Every line of the records below that has the word "zeta" should be copied.

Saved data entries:
+---+
(** A table that holds the section [web] as the encoder writes it. *)
Record carries_web sec (w : Web) : Prop := {
  cw_listen : key_is sec "listen" dec_str (w_Listen w);
  cw_auth : key_is sec "auth" dec_str (w_Auth w);
  cw_user : key_is sec "user" dec_str (w_User w);
  cw_hash : key_is sec "password_hash" dec_str (w_PasswordHash w);
  cw_hosts : if bool_decide (w_AllowedHosts w = []) then sec !! "allowed_hosts" = None else key_is sec "allowed_hosts" dec_strs (w_AllowedHosts w);
  cw_tls : key_is sec "tls" dec_str (w_TLS w);
  cw_cert : key_is sec "cert_file" dec_str (w_CertFile w);
  cw_key : key_is sec "key_file" dec_str (w_KeyFile w);
  cw_behind : key_is sec "behind_tls_proxy" dec_bool (w_BehindTLSProxy w) }.
Lemma key_str pre sec key v def : key_is sec key dec_str v -> strField pre sec key def = ret (v, true).
Proof. intros (p & H1 & H2). by eapply strField_present. Qed.
(** Read without a warning the section has the values written, trimmed and in lower case
    where the parser does that. *)
Lemma web_quiet sec w w' ws : carries_web sec w -> web sec ws = (w', ws) ->
  w' = mkWeb (TrimSpace (w_Listen w)) (enumValue (w_Auth w)) (w_User w) (w_PasswordHash w)
         (filter (fun h => h <> "") (map TrimSpace (w_AllowedHosts w))) (enumValue (w_TLS w)) (TrimSpace (w_CertFile w)) (TrimSpace (w_KeyFile w))
         (w_BehindTLSProxy w).
Proof.
  intros Hc H. unfold web in H. apply bind_quiet in H as (u & _ & H); [|grow..].
  apply bind_quiet in H as (listen & Hl & H); [|grow..].
  assert (listen = TrimSpace (w_Listen w)) as ->.
  { unfold listen_of in Hl. rewrite (key_str _ _ _ _ _ (cw_listen _ _ Hc)), ret_bind in Hl. cbv beta iota zeta in Hl.
    destruct (SplitHostPort _) as [|[? port]]; [hush Hl|]. destruct (Atoi port) as [n|]; [|hush Hl].
    destruct (_ || _); [hush Hl|]. by injection Hl. }
  apply bind_quiet in H as ([auth broken] & Ha & H); [|grow..].
  assert ((auth, broken) = (enumValue (w_Auth w), false)) as Ea.
  { unfold auth_mode in Ha. rewrite (key_str _ _ _ _ _ (cw_auth _ _ Hc)), ret_bind in Ha. cbv beta iota zeta in Ha.
    destruct (negb _ && negb _); [hush Ha|]. by injection Ha as <- <-. }
  injection Ea as -> ->. rewrite (key_str _ _ _ _ _ (cw_user _ _ Hc)), ret_bind in H. cbv beta iota zeta in H.
  rewrite (key_str _ _ _ _ _ (cw_hash _ _ Hc)), ret_bind in H. cbv beta iota zeta in H.
  apply bind_quiet in H as ([auth broken] & Hb & H); [|grow..].
  assert ((auth, broken) = (enumValue (w_Auth w), false)) as Eb.
  { unfold check_basic in Hb. cbv zeta in Hb. destruct (negb _); [by injection Hb as <- <-|]. destruct (_ || _); [hush Hb|].
    destruct (negb _); [hush Hb|]. destruct (ParsePasswordHash _) as [[f args]|]; [hush Hb|]. by injection Hb as <- <-. }
  injection Eb as -> ->. apply bind_quiet in H as (listen & Hf & H); [|grow..]. unfold final_listen in Hf. cbn [andb] in Hf. injection Hf as <-.
  apply bind_quiet in H as (hosts & Hh & H); [|grow..].
  assert (hosts = filter (fun h => h <> "") (map TrimSpace (w_AllowedHosts w))) as ->.
  { unfold allowed_hosts in Hh. pose proof (cw_hosts _ _ Hc) as Hx. case_bool_decide as E.
    - rewrite Hx in Hh. injection Hh as <-. by rewrite E.
    - destruct Hx as (p & Hp1 & Hp2). rewrite Hp1, Hp2 in Hh. by injection Hh. }
  apply bind_quiet in H as ([[mode cert] key] & Ht & H); [|grow..].
  assert ((mode, cert, key) = (enumValue (w_TLS w), TrimSpace (w_CertFile w), TrimSpace (w_KeyFile w))) as Et.
  { unfold tls in Ht. cbv zeta in Ht. rewrite (key_str _ _ _ _ _ (cw_tls _ _ Hc)), ret_bind in Ht. cbv beta iota zeta in Ht.
    rewrite (key_str _ _ _ _ _ (cw_cert _ _ Hc)), ret_bind in Ht. cbv beta iota zeta in Ht.
    rewrite (key_str _ _ _ _ _ (cw_key _ _ Hc)), ret_bind in Ht. cbv beta iota zeta in Ht.
    apply bind_quiet in Ht as (m1 & H1 & Ht); [|grow..]. assert (m1 = enumValue (w_TLS w)) as -> by (destruct (_ && _); [hush H1|by injection H1]).
    apply bind_quiet in Ht as (m2 & H2 & Ht); [|grow..]. assert (m2 = enumValue (w_TLS w)) as -> by (destruct (_ && _); [hush H2|by injection H2]).
    apply bind_quiet in Ht as (m3 & H3 & Ht); [|grow..]. assert (m3 = enumValue (w_TLS w)) as -> by (destruct (_ && _); [hush H3|by injection H3]).
    by injection Ht as <- <- <-. }
  injection Et as -> -> ->. destruct (cw_behind _ _ Hc) as (p & Hp1 & Hp2). unfold boolField in H. rewrite Hp1, Hp2, ret_bind in H.
  by injection H.
Qed.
+---+
EXPECTED OUTPUT →
  { unfold listen_of in Hl. rewrite (key_str _ _ _ _ _ (cw_listen _ _ Hc)), ret_bind in Hl. cbv beta iota zeta in Hl.
  { unfold auth_mode in Ha. rewrite (key_str _ _ _ _ _ (cw_auth _ _ Hc)), ret_bind in Ha. cbv beta iota zeta in Ha.
  injection Ea as -> ->. rewrite (key_str _ _ _ _ _ (cw_user _ _ Hc)), ret_bind in H. cbv beta iota zeta in H.
  rewrite (key_str _ _ _ _ _ (cw_hash _ _ Hc)), ret_bind in H. cbv beta iota zeta in H.
  { unfold check_basic in Hb. cbv zeta in Hb. destruct (negb _); [by injection Hb as <- <-|]. destruct (_ || _); [hush Hb|].
  { unfold tls in Ht. cbv zeta in Ht. rewrite (key_str _ _ _ _ _ (cw_tls _ _ Hc)), ret_bind in Ht. cbv beta iota zeta in Ht.
    rewrite (key_str _ _ _ _ _ (cw_cert _ _ Hc)), ret_bind in Ht. cbv beta iota zeta in Ht.
    rewrite (key_str _ _ _ _ _ (cw_key _ _ Hc)), ret_bind in Ht. cbv beta iota zeta in Ht.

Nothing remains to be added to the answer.